Card thoughts: Because this picture is taken in the dark with a green background, it's making the blues look all messed up.
The player/manager: With Frey, there is no major league career to speak of.
After toiling in the minors for the Cardinals, Dodgers, Prates and Braves
systems. Frey never got a shot at the majors until he was hired by the famed
Earl Weaver to be on his coaching staff in the 70s.

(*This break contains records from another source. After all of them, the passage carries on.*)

Lemma new_event_ledger now fee args :
  (forall id t, args_tiers args !! id = Some t -> tier_fresh t) -> args_valid args ->
  ledger_ok (new_event now fee args).
Proof.
  intros Hfresh []. split; cbn.
  - intros id t Ht. destruct (Hfresh id t Ht). lia.
  - rewrite (sum_map_ext _ (fun _ => 0 * 0)); [by rewrite sum_map_scale|].
    intros id t Ht. by destruct (Hfresh id t Ht).
  - done.
Qed.

Lemma deactivate_ledger e : ledger_ok e -> ledger_ok (deactivate e).
Proof. intros []. by split. Qed.

(** A cancelled event under a call other than [store_event] and its archival. *)
Lemma cancelled_step (c : Call) env s id e o :
  not_store c = true -> c <> ArchiveEvent id ->
  transition c env s id (Some e) o -> ev_status e = Cancelled -> ev_is_active e = false ->
  exists e', o = Some e' /\ ev_status e' = Cancelled /\ ev_is_active e' = false /\
    ev_current_supply e' <= ev_current_supply e.
Proof.
  intros Hns Hna Htr Hst Hact. inversion Htr; subst; try done; eexists; (split; [reflexivity|]).
  - done.
  - destruct c; cbn in *; try done; open_edit; try done. unfold sell. cbn. split_and!; [done..|lia].
  - done.
Qed.

End History.

Section Histories.
Context {T : Type} `{TokenLaws T}.

(** ** Invariants of histories *)

Lemma steps_events ok others (w0 : World T) w :
  events_inv w0.1 -> steps ok others w0 w -> events_inv w.1.
Proof. apply maintains_steps. apply events_maintained. Qed.

(** A property of single events, kept by every way an event can change. *)
Lemma steps_all_events (P : EventInfo -> Prop) (ok : Call -> Env -> World T -> Prop) others w0 w :
  (forall c env s t id e', ok c env (s, t) -> gov_inv s ->
     transition c env s id None (Some e') -> P e') ->
  (forall c env s t id e e', ok c env (s, t) -> k_Event s !! id = Some e ->
     transition c env s id (Some e) (Some e') -> P e -> P e') ->
  events_inv w0.1 -> gov_inv w0.1 -> (forall id e, k_Event w0.1 !! id = Some e -> P e) ->
  steps ok others w0 w -> forall id e, k_Event w.1 !! id = Some e -> P e.
Proof.
  intros Hnew Hchg Hev Hgov Hall Hsteps.
  enough (events_inv w.1 /\ gov_inv w.1 /\ forall id e, k_Event w.1 !! id = Some e -> P e)
    as (_ & _ & ?) by done.
  eapply (steps_inv (fun s => events_inv s /\ gov_inv s /\
    forall id e, k_Event s !! id = Some e -> P e)); [done| |exact Hsteps].
  intros hct c env s t s' t' Hok Hrun (Hev1 & Hgov1 & Hall1). split_and!.
  - exact (events_maintained hct c env (s, t) tt (s', t') Hrun Hev1).
  - exact (gov_maintained hct c env (s, t) tt (s', t') Hrun Hgov1).
  - intros id e' He'. pose proof (event_transition hct c env s t tt s' t' id Hev1 Hrun) as Htr.
    rewrite He' in Htr. destruct (k_Event s !! id) as [e|] eqn:He; eauto.
Qed.

Lemma terms_new (c : Call) env s id e' :
  gov_inv s -> transition c env s id None (Some e') -> terms_ok e'.
Proof. intros [] Htr. inversion Htr; subst. by apply new_event_terms. Qed.

Lemma terms_step (c : Call) env s id e e' :
  not_store c = true -> transition c env s id (Some e) (Some e') -> terms_ok e -> terms_ok e'.
Proof.
  intros Hns Htr Hok. inversion Htr; subst; try done.
  - by eapply edited_terms.
  - by apply deactivate_terms.
Qed.

(** The sales of every event of a fair history. *)
Lemma ledger_reached others t0 (w : World T) id e :
  reachable (fun c _ w => fair c w.1) others t0 w -> k_Event w.1 !! id = Some e -> ledger_ok e.
Proof.
  intros Hr. revert id e.
  eapply (steps_all_events ledger_ok); [| | | | |exact Hr];
    [| |apply events_inv_init|apply gov_inv_init|done].
  - intros c env s t id e' Hfair _ Htr. inversion Htr; subst. by apply new_event_ledger.
  - intros c env s t id e e' Hfair He Htr Hok. cbn in Hfair.
    inversion Htr; subst; try done; [by eapply edited_ledger|by apply deactivate_ledger].
Qed.

Lemma fair_not_store c s : fair c s -> not_store c = true.
Proof. by destruct c. Qed.

(** ** Properties *)

(** C1: The contract is consistent in every state it reaches, whatever calls
    are made, by whom and when: events are stored under their identifiers and
    are exactly the ones their organizers' flags record; proposals are
    numbered, deduplicated and finished at most once, the active list holds
    only live ones, and the platform fee is at most 100%; stakes are positive,
    listed once and add up to the recorded total; the votes of every dispute
    are counted once each. *)
Theorem registry_consistent others t0 (w : World T) :
  reachable any_call others t0 w ->
  events_inv w.1 /\ gov_inv w.1 /\ stake_inv w.1 /\ dispute_inv w.1.
Proof.
  intros Hr. split_and!.
  - eapply steps_events; [|exact Hr]. apply events_inv_init.
  - eapply maintains_steps; [apply gov_maintained| |exact Hr]. apply gov_inv_init.
  - eapply maintains_steps; [apply stake_maintained| |exact Hr]. apply stake_inv_init.
  - eapply maintains_steps; [apply dispute_maintained| |exact Hr]. apply dispute_inv_init.
Qed.

(** C15: The life cycle of an event.  In a reachable state, a successful call
    changes the entry of an event only by: a registration signed by an
    organizer that is not blacklisted; an edit of the event it names, allowed
    to its organizer, the administrator, the payment contract or the bridge,
    that changes exactly the fields of that edit; the suspension of a
    blacklisted organizer's events by the administrator; the archival of an
    inactive event by its organizer; or the legacy [store_event] by its
    organizer.  Every other event stays as it was. *)
Theorem event_life_cycle hct others t0 (w w' : World T) c env id :
  reachable any_call others t0 w ->
  run_call hct c env w = Done tt w' ->
  transition c env w.1 id (k_Event w.1 !! id) (k_Event w'.1 !! id).
Proof.
  intros Hr Hrun. destruct w as [s t], w' as [s' t'].
  eapply event_transition; [|exact Hrun]. eapply steps_events; [|exact Hr]. apply events_inv_init.
Qed.

(** As long as [store_event] is not called, the public counter of active
    events is exact, and every event keeps to the terms: a cancelled event is
    inactive, fees and resale caps are at most 100%, there are at most 20 tiers
    and no price is negative. *)
Theorem event_terms_kept others t0 (w : World T) :
  reachable (fun c _ _ => not_store c = true) others t0 w ->
  active_inv w.1 /\ (forall id e, k_Event w.1 !! id = Some e -> terms_ok e).
Proof.
  intros Hr. split.
  - enough (events_inv w.1 /\ active_inv w.1) as [_ ?] by done.
    eapply (steps_inv (fun s => events_inv s /\ active_inv s)); [| |exact Hr].
    + split; [apply events_inv_init|apply active_inv_init].
    + intros hct c env s t s' t' Hns Hrun [Hev Ha]. split; [|exact (active_maintained hct c env s t tt s' t' Hns Hrun Hev Ha)].
      exact (events_maintained hct c env (s, t) tt (s', t') Hrun Hev).
  - eapply steps_all_events; [| | | | |exact Hr];
    [| |apply events_inv_init|apply gov_inv_init|done].
    + intros c env s t id e' _. apply terms_new.
    + intros c env s t id e e' Hns _. by apply terms_step.
Qed.

(** C2: No event is ever oversold.  When tiers are created unsold and
    with limits that are not negative, are not replaced, and [store_event] is
    not used, then in every reachable state every tier has sold between zero
    and its limit, the tiers' sales add up to the event's supply, and the
    supply is at most the event's maximum. *)
Theorem never_oversold others t0 (w : World T) id e :
  reachable (fun c _ w => fair c w.1) others t0 w ->
  k_Event w.1 !! id = Some e ->
  ledger_ok e /\ 0 <= ev_current_supply e /\
  (0 < ev_max_supply e -> ev_current_supply e <= ev_max_supply e).
Proof.
  intros Hr He. pose proof (ledger_reached others t0 w id e Hr He) as Hok.
  split; [done|by apply ledger_ok_supply].
Qed.

(** Cancellation is final.  From any reachable state, after any further
    calls other than [store_event] and the archival of the event, a cancelled
    event is still cancelled and inactive, and no ticket of it was sold in
    between. *)
Theorem cancellation_final others t0 (w w' : World T) id e :
  reachable any_call others t0 w ->
  k_Event w.1 !! id = Some e -> ev_status e = Cancelled -> ev_is_active e = false ->
  steps (fun c _ _ => not_store c = true /\ c <> ArchiveEvent id) others w w' ->
  exists e', k_Event w'.1 !! id = Some e' /\ ev_status e' = Cancelled /\
    ev_is_active e' = false /\ ev_current_supply e' <= ev_current_supply e.
Proof.
  intros Hr He Hst Hact Hsteps.
  assert (events_inv w.1) as Hev by (eapply steps_events; [|exact Hr]; apply events_inv_init).
  enough (events_inv w'.1 /\ exists e', k_Event w'.1 !! id = Some e' /\ ev_status e' = Cancelled /\
    ev_is_active e' = false /\ ev_current_supply e' <= ev_current_supply e) as [_ ?] by done.
  eapply (steps_inv (fun s => events_inv s /\ exists e', k_Event s !! id = Some e' /\
    ev_status e' = Cancelled /\ ev_is_active e' = false /\
    ev_current_supply e' <= ev_current_supply e)); [| |exact Hsteps];
    [split; [done|]; exists e; by split_and!|].
  intros hct c env s t s' t' [Hns Hna] Hrun (Hev1 & e1 & He1 & Hst1 & Hact1 & Hsup).
  split; [exact (events_maintained hct c env (s, t) tt (s', t') Hrun Hev1)|].
  pose proof (event_transition hct c env s t tt s' t' id Hev1 Hrun) as Htr. rewrite He1 in Htr.
  destruct (cancelled_step c env s id e1 (k_Event s' !! id)) as (e2 & He2 & ? & ? & ?); [done..|].
  exists e2. split_and!; [done..|lia].
Qed.
End Histories.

Frey was a manager who always performed spectacularly for a
team when first hired (both the Royals and Cubs went to the playoffs in his
first year of managing them) before their records tailed off. After coaxing 97
wins out of the Royals in 1980, Frey’s 1981 edition fell flat on his face, and
he was fired before the end of the season in favor of #199 Dick
Howser. After two years of exile as a coach for the lowly Mets, Frey replaced
the mercurial Lee Elia as the Cubs manager. He led the team to the post season
for the first time in nearly 40 years and was named Manager of the Year. But he
mishandled the pitching staff in the playoffs, and the Cubs didn’t make it to
the World Series, despite being up 2-0 in a five game series.
Injuries bedeviled the Cubs in 1985 when their entire
rotation went down at once due to
injury (either it was a freakish coincidence or Frey was also mishandling his
pitchers during the previous regular season as well). Frey was finally fired by
the Cubs during the 1987 season, replaced by non-entity Jim Essian.
Frey spent one year as a color commentator for the Cubs on
the radio, and them moved into the front offices as GM, replacing the man who
had hired him, Dallas Green. There, he made a bunch of terrible deals. A
terrifically poor evaluator of talent, he traded Keith Moreland for a washed up
Goose Gossage; believed that Lee Smith was going downhill (he saved about 200
more games after the trade) and got back busts #181 Al Nipper
and #210
Calvin Schiraldi; signed Dave Smith, Danny Jackson, and George Bell to
lucrative free agent contracts long after they were in their primes; and even in
the good trade he made (Rafael Palmeiro and Jamie Moyer for Mitch Williams), he
ended up choosing two future stars to send, rather than some non-entities.
Rear guard: There's no real glaring omissions on the position player side. However, one of these three pitchers should have been issued a card: Jay Baller, Steve Engel, or Ron Meridith. Meridith got a Donruss and Fleer card.
This date in baseball history: The Senators steal 8 bases off of the Indians in the first inning of a game in 1915, establishing a record.